Auf YouTube und anderen Webseiten sind dieses und zahlreiche andere Videos von den Protesten und Unruhen in Tibet zu sehen. Sie stammen von Augenzeugen, die eine Handy- oder Digitalkamera haben, oder von professionellen ausländischen Fernsehteams. Es sind Bilder, die die chinesische Bevölkerung nicht zu Gesicht bekommen soll. Statt Videos von den Protesten erscheint bei ihnen nur ein weißer Bildschirm.

Am Samstag hat die chinesische Regierung in mehreren Städten das Internetportal YouTube gesperrt. Auch heute ist in Shanghai oder Peking YouTube noch nicht wieder aufrufbar - wie ein Test mit der Software Websitepulse ergab. Nur in den Sonderverwaltungszonen Hongkong und Macao war YouTube anscheinend nicht gesperrt worden.

Fehlermeldung statt Suchergebnis

Die Restriktionen nach den Protesten zeigen einmal mehr, wie scharf die Zensur in China ist. Die chinesische Regierung kontrolliert seit langem Zeitungen, Radio und das Fernsehen, um ihre Macht zu festigen. Auch im Internet hat sie längst wirkungsvolle Methoden entwickelt, um den Informationsfluss im Griff zu bekommen. 210 Millionen Chinesen nutzen bereits das Internet, bald wird China die USA als Land mit den meisten Usern ablösen. Doch freie Meinungsäußerung gibt es nicht - die Zensur im Internet wird immer strenger.

Regimekritische Äußerungen sind in China nicht gestattet. Zahlreiche ausländische Webseiten wie das Online-Angebot des amerikanischen Nachrichtensenders CNN oder die Seiten von Menschenrechtsorganisationen sind für chinesische Internetnutzer gesperrt.

Auch chinesische Angbote werden kontrolliert. Berichten Webseiten über kritische Themen, werden sie blockiert. Die Seitenanbieter sehen sich gezwungen, gegen unerwünschte Suchbegriffe Filter einzurichten. Wer Begriffe wie Falungong oder Tiananmen-Massaker in die Suchmaske eingibt, erhält eine Fehlermeldung, so als sei die gewünschte Seite aus technischen Gründen derzeit nicht erreichbar.

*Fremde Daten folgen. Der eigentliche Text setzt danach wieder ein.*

Definition PLAN_SCHEMA : string := "leos.github_issue_plan".
Definition PROFILE : string := "production_github_only".
Definition GITHUB_HOST : string := "api.github.com".

Record OperatorResult := { or_ok : bool; or_message : string; or_data : dict pyval }.
Definition failed (msg : string) (d : dict pyval) : OperatorResult := {| or_ok := false; or_message := msg; or_data := d |}.

(** The state of a command: clocks and log, the environment of the tools, the receipt directory. *)
Record OpState (C : Type) := { os_sys : Sys; os_env : GhEnv C unit; os_receipts : dict string }.
Arguments os_sys {C} _.
Arguments os_env {C} _.
Arguments os_receipts {C} _.
#[export] Program Instance OpState_HasSys C : HasSys (OpState C) := {|
  sys_of := os_sys; upd_sys := fun x o => {| os_sys := x; os_env := os_env o; os_receipts := os_receipts o |} |}.
Next Obligation. done. Qed.

(** ** Plans *)

Section plans.
Context `{PyRuntime}.
(* ===== verification/TaskQueue.v ===== *)
(** The task queue with its SQLite mirror, the watchdog and the task runner
    (task_queue.py).

    A RuntimeTask object is identified with its id: [_tasks] never rebinds an
    id, as long as uuid4 does not repeat.  Plans are objects on a heap, because
    the task, its enqueuer and the kernel share them.  The database is owned by
    this process; it holds documents where the columns hold JSON text, and NULL
    where a timestamp is NaN, as SQLite stores it. *)
From S2P Require Import Prelude Enums PyValue Goals Plans Serialization TaskSpec AuditTrail.

Record RuntimeTask := {
  rt_plan : nat;
  task_id : string;
  rt_status : TaskStatus;
  retry_policy : RetryPolicy;
  timeout_policy : TimeoutPolicy;
  rt_key : option string;
  attempts : Z;
  locked_by : option string;
  enqueued_at : float;
  started_at : option float;
  last_heartbeat_at : option float;
  finished_at : option float;
  failure_reason : option string;
}.
(** Assignment of the fields that change. *)
Definition set_life (st : TaskStatus) (lock : option string) (n : Z) (start beat fin : option float)
    (why : option string) (t : RuntimeTask) : RuntimeTask := {|
  rt_plan := rt_plan t; task_id := task_id t; rt_status := st; retry_policy := retry_policy t;
  timeout_policy := timeout_policy t; rt_key := rt_key t; attempts := n; locked_by := lock;
  enqueued_at := enqueued_at t; started_at := start; last_heartbeat_at := beat; finished_at := fin;
  failure_reason := why |}.
(** [RuntimeTask.active] *)
Definition task_active (t : RuntimeTask) : bool :=
  bool_decide (rt_status t ∈ [T_QUEUED; T_RUNNING; T_PAUSED]).
(* ===== verification/AuditProps.v ===== *)
(** Properties of the audit log: what verification accepts, and what an
    intact last hash protects. *)
From S2P Require Import Prelude Enums PyValue Sanitization Goals Plans Tools AuditTrail.
From S2P Require Import Goals Plans Causal Egress Policy Approval Gates Transactions Fixtures.

Section verify.
Context `{PyRuntime}.

Lemma neq_VInt x y : py_neq (VInt x) (VInt y) = false <-> x = y.
Proof.
  unfold py_neq. simpl. rewrite negb_false_iff. destruct (Z.compare_spec x y); simpl; split; try done; lia.
Qed.
Lemma neq_VStr x y : py_neq (VStr x) (VStr y) = false <-> x = y.
Proof. unfold py_neq. simpl. rewrite negb_false_iff. apply String.eqb_eq. Qed.
Lemma if_nil {A} (b : bool) (x : A) : (if b then [x] else []) = [] <-> b = false.
Proof. by destruct b. Qed.

Lemma record_issues_nil i seq prev e :
  record_issues i seq prev (event_asdict e) = [] <->
  sequence e = seq /\ previous_hash e = prev /\ event_hash e = hash_event_record (event_asdict e).
Proof.
  unfold record_issues. cbv zeta.
  replace (dget "sequence" (event_asdict e)) with (Some (VInt (sequence e))) by reflexivity.
  replace (dget "previous_hash" (event_asdict e)) with (Some (VStr (previous_hash e))) by reflexivity.
  replace (dget "event_hash" (event_asdict e)) with (Some (VStr (event_hash e))) by reflexivity.
  cbn [default from_option id].
  rewrite !app_nil, !if_nil, !neq_VStr, neq_VInt. done.
Qed.
Lemma verify_loop_nil i seq prev es :
  verify_loop i seq prev (map event_asdict es) = [] <-> chain_from prev seq es.
Proof.
  revert i seq prev. induction es as [|e es IH]; intros i seq prev; [done|].
  cbn [map verify_loop chain_from]. rewrite app_nil, record_issues_nil.
  replace (default VNone (dget "event_hash" (event_asdict e))) with (VStr (event_hash e)) by reflexivity.
  replace (if truthy (VStr (event_hash e)) then py_str (VStr (event_hash e)) else "") with (event_hash e).
  - rewrite IH. tauto.
  - simpl. destruct (String.eqb_spec (event_hash e) "") as [->|]; reflexivity.
Qed.
Lemma verify_records_chain es : ok (verify_event_records (map event_asdict es)) = true <-> chain_valid es.
Proof.
  unfold verify_event_records, chain_valid. rewrite <-(verify_loop_nil 0).
  by destruct (verify_loop _ _ _ _).
Qed.
Lemma log_ok_verifies l : log_ok l -> ok (verify_integrity l) = true.
Proof.
  intros [Hc Hf]. unfold verify_integrity, records. destruct (al_file l) as [lines|]; [subst lines|];
    by apply verify_records_chain.
Qed.

(** ** The text of a record determines the hash it points back to *)

Definition is_hex (c : ascii) : bool := is_digit c || ascii_in 97 102 c.
Definition hex64 (s : string) : Prop := String.length s = 64%nat /\ all_chars is_hex s = true.

Lemma str_app_inj_r (a a' b b' : string) :
  String.length b = String.length b' -> a +:+ b = a' +:+ b' -> a = a' /\ b = b'.
Proof.
  intros Hl. revert a'. induction a as [|x a IH]; intros [|x' a'] E; rewrite ?str_app_cons in E.
  - done.
  - exfalso. change ("" +:+ b) with b in E. subst b. simpl in Hl. rewrite str_length_app in Hl. lia.
  - exfalso. change ("" +:+ b') with b' in E. subst b'. simpl in Hl. rewrite str_length_app in Hl. lia.
  - injection E as -> E. destruct (IH a' E) as [-> ->]. done.
Qed.
Lemma str_app_tail_inj n h h' t :
  String.length h = n -> String.length h' = n -> h +:+ t = h' +:+ t -> h = h'.
Proof.
  revert h h'. induction n as [|n IH]; intros [|c h] [|c' h'] Hl Hl' E; simpl in *; try done.
  rewrite !str_app_cons in E. injection E as -> E. f_equal. eapply IH; [| |exact E]; lia.
Qed.
Lemma json_char_hex c : is_hex c = true -> json_char c = String c "".
Proof. by destruct c as [[] [] [] [] [] [] [] []]. Qed.
Lemma json_string_hex s : all_chars is_hex s = true -> json_string s = String dq (s +:+ String dq "").
Proof.
  intros Hs. unfold json_string. f_equal. f_equal. induction s as [|c s IH]; simpl in *; [done|].
  apply andb_true_iff in Hs as [Hc Hs]. rewrite json_char_hex, IH by done. done.
Qed.

(** The text of a record: a part that depends on the other fields, the
    previous hash, the sequence number. *)
Lemma record_text_shape e :
  exists a, record_text (event_asdict e) =
    a +:+ json_string (previous_hash e) +:+ "," +:+ json_string "sequence" +:+ ":" +:+ str_Z (sequence e) +:+ "}".
Proof.
  set (enc := json_string). set (dump := json_dumps "," ":" enc).
  assert (E : record_text (event_asdict e) = "{" +:+ str_join "," (map (fun kv => enc kv.1 +:+ ":" +:+ kv.2)
    [("created_at", dump (VFloat (ev_created_at e))); ("event_id", enc (event_id e));
     ("event_type", enc (event_type e)); ("message", enc (ev_message e)); ("payload", dump (VDict (payload e)));
     ("previous_hash", enc (previous_hash e)); ("sequence", str_Z (sequence e))]) +:+ "}") by reflexivity.
  rewrite E. clear E. cbn [map str_join fst snd].
  eexists ("{" +:+ enc "created_at" +:+ ":" +:+ dump (VFloat (ev_created_at e)) +:+ ","
    +:+ enc "event_id" +:+ ":" +:+ enc (event_id e) +:+ "," +:+ enc "event_type" +:+ ":" +:+ enc (event_type e) +:+ ","
    +:+ enc "message" +:+ ":" +:+ enc (ev_message e) +:+ ","
    +:+ enc "payload" +:+ ":" +:+ dump (VDict (payload e)) +:+ "," +:+ enc "previous_hash" +:+ ":").
  rewrite !str_app_assoc. reflexivity.
Qed.
Lemma record_text_prev e e' :
  hex64 (previous_hash e) -> hex64 (previous_hash e') -> sequence e = sequence e' ->
  record_text (event_asdict e) = record_text (event_asdict e') -> previous_hash e = previous_hash e'.
Proof.
  intros [L1 X1] [L2 X2] Hs Ht.
  destruct (record_text_shape e) as [a Ea], (record_text_shape e') as [a' Ea'].
  rewrite Ea, Ea', Hs, (json_string_hex (previous_hash e)), (json_string_hex (previous_hash e')) in Ht by done.
  apply str_app_inj_r in Ht as [_ Ht].
  - rewrite !str_app_cons in Ht. injection Ht as Ht. rewrite !str_app_assoc in Ht. by eapply str_app_tail_inj; [| |exact Ht].
  - rewrite !str_app_cons. simpl. by rewrite !str_length_app, L1, L2.
Qed.

(** ** Tamper evidence *)

Definition event_text (e : AuditEvent) : string := record_text (event_asdict e).
Definition last_hash (prev : string) (es : list AuditEvent) : string :=
  match last es with Some e => event_hash e | None => prev end.
(** Two records with different texts and the same SHA-256 digest. *)
Definition collision (es es' : list AuditEvent) : Prop :=
  exists e e', e ∈ es /\ e' ∈ es' /\ event_text e <> event_text e' /\
    sha256_hex (event_text e) = sha256_hex (event_text e').

Lemma chain_hex seq prev es e :
  (forall s, hex64 (sha256_hex s)) -> hex64 prev -> chain_from prev seq es -> last es = Some e -> hex64 (event_hash e).
Proof.
  intros Hh. revert seq prev. induction es as [|x es IH]; intros seq prev Hp; [done|].
  simpl. intros (_ & _ & Hx & Hc). destruct es as [|y es]; [|intros Hl; eapply (IH _ (event_hash x)); [rewrite Hx; apply Hh|exact Hc|exact Hl]].
  intros [= <-]. rewrite Hx. apply Hh.
Qed.
Lemma last_hash_snoc prev es e : last_hash prev (es ++ [e]) = event_hash e.
Proof. unfold last_hash. by rewrite last_snoc. Qed.

Lemma chains_equal_or_collide prev seq es es' :
  (forall s, hex64 (sha256_hex s)) -> hex64 prev ->
  chain_from prev seq es -> chain_from prev seq es' ->
  length es = length es' -> last_hash prev es = last_hash prev es' ->
  map event_text es = map event_text es' \/ collision es es'.
Proof.
  intros Hh Hp. revert es'. induction es as [|e es IH] using rev_ind; intros es' Hc Hc' Hl Hlast.
  { destruct es'; [by left|done]. }
  destruct (rev es') as [|e' r] eqn:Er.
  { rewrite <-(rev_involutive es'), Er in Hl. rewrite length_app in Hl. simpl in Hl. lia. }
  assert (es' = rev r ++ [e']) as -> by (by rewrite <-(rev_involutive es'), Er).
  rewrite !length_app in Hl. simpl in Hl. rewrite !last_hash_snoc in Hlast.
  apply chain_from_app in Hc as [Hc (Hs & Hprev & Hhe & _)].
  apply chain_from_app in Hc' as [Hc' (Hs' & Hprev' & Hhe' & _)].
  destruct (decide (event_text e = event_text e')) as [Et|Hne].
  - assert (Hlen : length es = length (rev r)) by lia.
    assert (Hx : forall l x, chain_from prev seq l -> previous_hash x = last_hash prev l -> hex64 (previous_hash x)).
    { intros l x Hcl ->. unfold last_hash. destruct (last l) eqn:El; [by eapply chain_hex|done]. }
    assert (Eprev : previous_hash e = previous_hash e').
    { apply record_text_prev; [exact (Hx _ _ Hc Hprev)|exact (Hx _ _ Hc' Hprev')|by rewrite Hs, Hs', Hlen|exact Et]. }
    destruct (IH (rev r)) as [IHt|(x & x' & ? & ? & ?)]; try done.
    + unfold last_hash. by rewrite <-Hprev, <-Hprev'.
    + left. rewrite !map_app, IHt. simpl. by rewrite Et.
    + right. exists x, x'. rewrite !elem_of_app. naive_solver.
  - right. exists e, e'. rewrite !elem_of_app, !list_elem_of_singleton. split_and!; [by right|by right|done|].
    fold (hash_event_record (event_asdict e)) (hash_event_record (event_asdict e')).
    unfold event_text. fold (hash_event_record (event_asdict e)) (hash_event_record (event_asdict e')). congruence.
Qed.
End verify.

(** ** Properties *)

Section props.
Context `{PyRuntime}.

(** C37: verification of a sequence of audit records succeeds exactly on the
    hash chains: consecutive sequence numbers from 1, each record pointing to
    the hash of its predecessor (the genesis hash for the first) and carrying
    the SHA-256 of its own canonical text. *)
Theorem audit_verification_exact es :
  ok (verify_event_records (map event_asdict es)) = true <-> chain_valid es.
Proof. apply verify_records_chain. Qed.

(** C5: tamper evidence: two logs of the same length that both verify and end
    in the same hash record the same texts throughout, unless they exhibit two
    different texts with the same SHA-256 digest. *)
Theorem audit_tamper_evident es es' :
  (forall s, hex64 (sha256_hex s)) ->
  ok (verify_event_records (map event_asdict es)) = true ->
  ok (verify_event_records (map event_asdict es')) = true ->
  length es = length es' -> last_hash GENESIS_HASH es = last_hash GENESIS_HASH es' ->
  map event_text es = map event_text es' \/ collision es es'.
Proof.
  intros Hh Hv Hv'. apply verify_records_chain in Hv, Hv'. intros Hl Hlast. by apply (chains_equal_or_collide GENESIS_HASH 1).
Qed.

(** What [record] writes: an event whose message and payload (plain data)
    contain nothing secret-like is recorded unchanged up to sanitizing, and
    the result is clean; otherwise the whole event is replaced by an
    [audit.secret_blocked] event that carries neither message nor payload. *)
Theorem audit_record_content et msg pl :
  json_like (VDict pl) = true ->
  (has_secret_like (VStr msg) || has_secret_like (VDict pl) = false ->
   exists d, record_content et msg pl = (et, msg, d) /\ clean (VDict d) = true) /\
  (has_secret_like (VStr msg) || has_secret_like (VDict pl) = true ->
   exists cls why, record_content et msg pl =
     ("audit.secret_blocked", "Audit payload contained secret-like value and was blocked",
      [("original_event_type", VStr et); ("error_type", VStr cls); ("reason", VStr why)])).
Proof.
  intros Hj. unfold record_content.
  pose proof (sanitize_reject_ok "$.message" (VStr msg)) as Om.
  pose proof (sanitize_reject_ok "$.payload" (VDict pl)) as Op.
  destruct (sanitize_for_boundary REJECT "$.message" (VStr msg)) as [m|em] eqn:Em; simpl in Om.
  2: { symmetry in Om. apply negb_false_iff in Om. simpl. rewrite Om. split; [done|]. intros _. simpl. eauto. }
  symmetry in Om. apply negb_true_iff in Om. simpl in Em.
  destruct (string_value msg REJECT "$.message") as [m'|] eqn:Es; [|done].
  apply string_value_reject_inv in Es as [-> _]. injection Em as <-.
  replace (has_secret_like (VStr msg)) with false by (symmetry; exact Om). cbn [orb].
  destruct (sanitize_for_boundary REJECT "$.payload" (VDict pl)) as [p|ep] eqn:Ep; cbn [is_ok] in Op.
  - symmetry in Op. apply negb_true_iff in Op. rewrite Op. split; [|done]. intros _.
    assert (Hc : clean p = true) by (by eapply sanitize_reject_clean).
    simpl in Ep. destruct (sanitize_mapping _ _ _ _ _) as [d|] eqn:Ed; [|done]. injection Ep as <-.
    simpl. eauto.
  - symmetry in Op. apply negb_false_iff in Op. rewrite Op. split; [done|]. intros _. simpl. eauto.
Qed.
End props.

(** ** Witnesses *)

Definition toy_sys : Sys := {| sys_log := new_log; n_time := 0; n_uuid := 0 |}.
Definition toy_log (msg : string) : list AuditEvent :=
  events (sys_log (record "b" msg [("k", VInt 2)] (record "a" "first" [] toy_sys))).
Lemma toy_hash_hex s : hex64 (toy_hash s).
Proof.
  unfold toy_hash. set (x := checksum 7 s).
  assert (Hd : forall n, is_hex (hex_digit (N.to_nat (n mod 16))) = true).
  { intros n. assert (Hb : (N.to_nat (n mod 16) < 16)%nat).
    { pose proof (N.mod_lt n 16 ltac:(done)). lia. }
    revert Hb. generalize (N.to_nat (n mod 16)). intros m Hm.
    do 16 (destruct m as [|m]; [done|]). lia. }
  assert (Hh : forall n y acc, String.length (hex_digits n y acc) = (n + String.length acc)%nat /\
            (all_chars is_hex acc = true -> all_chars is_hex (hex_digits n y acc) = true)).
  { induction n as [|n IH]; intros y acc; [done|]. destruct (IH (y / 16)%N
      (String (hex_digit (N.to_nat (y mod 16))) acc)) as [L A]. cbn [hex_digits]. rewrite L.
    split; [simpl; lia|]. intros Ha. apply A. cbn [all_chars]. by rewrite Hd, Ha. }
  destruct (Hh 16%nat x "") as [L A]. specialize (A eq_refl).
  set (h := hex_digits 16 x "") in *. change (String.length h = 16)%nat in L.
  clearbody h. split; [by rewrite !str_length_app, L|]. by rewrite !all_chars_app, A.
Qed.
Lemma audit_tamper_evident_witness :
  map event_text (toy_log "x") = map event_text (toy_log "x") \/ collision (toy_log "x") (toy_log "x").
Proof.
  apply (@audit_tamper_evident toy_runtime (toy_log "x") (toy_log "x") toy_hash_hex); vm_compute; reflexivity.
Defined.
Lemma audit_record_content_witness :
  (exists d, record_content "step.executed" "done" [("path", VPath "a.txt")] = ("step.executed", "done", d) /\
     clean (VDict d) = true) /\
  (exists cls why, record_content "step.executed" "done" [("token", VStr "ghp_abcdefgh1234")] =
     ("audit.secret_blocked", "Audit payload contained secret-like value and was blocked",
      [("original_event_type", VStr "step.executed"); ("error_type", VStr cls); ("reason", VStr why)])).
Proof.
  split.
  - apply (audit_record_content "step.executed" "done" [("path", VPath "a.txt")]); vm_compute; reflexivity.
  - apply (audit_record_content "step.executed" "done" [("token", VStr "ghp_abcdefgh1234")]); vm_compute; reflexivity.
Defined.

"Die Webseitenbetreiber haben daraufhin versucht, Synonyme für die verbotenen Begriffe zu verwenden, doch auch diese wurden kurze Zeit später blockiert", heißt es in einem Bericht von "Reporter ohne Grenzen" vom November 2007, in dem ein chinesischer IT-Techniker schildert, wie die Zensur in China funktioniert. Die Liste der unerwünschten Wörter wird dadurch immer länger. Derzeit gibt es etwa 400 bis 500 Begriffe, die Suchmaschinen nicht finden dürfen. Chinas Filtersystem wird von westlichen Ländern oft als "The Great Firewall" bezeichnet, das auf die Chinesische Mauer ("Great Wall of China") und den Begriff für ein Netzwerk-Sicherheitssystem ("Firewall") anspielt.

Doch auch westliche Firmen wie Microsoft, Google und Yahoo sind im Umgang mit dem Internet in China in die Kritik geraten, da sie die Filter freiwillig auf ihren Seiten einbauen. Ihnen wird vorgeworfen, sie hätten sich aus geschäftlichen Interessen den Regeln der chinesischen Regierung unterworfen.

Zwang zur Selbstzensur

Das Kontrollsystem in China ist staatlich organisiert. Da die großen Nachrichtenportale unter staatlicher Lizenz arbeiten, kann das "Büro für Internetpropaganda" durchsetzen, dass Artikel, die der Regierung missfallen, gelöscht werden. Die Onlinemedien sind so gezwungen, sich selbst zu zensieren. Denn bei Zuwiderhandlung werden die Seitenbetreiber kritisiert, müssen eine Geldstrafe zahlen, die verantwortlichen Schreiber entlassen oder die ganze Webseite dichtmachen. Zehntausende Cyber-Zensoren und -Polizisten arbeiten zudem in China. In den vergangenen zehn Jahren haben sie Hunderte chinesische Internetnutzer verhaftet, heißt es in dem Bericht von "Reporter ohne Grenzen".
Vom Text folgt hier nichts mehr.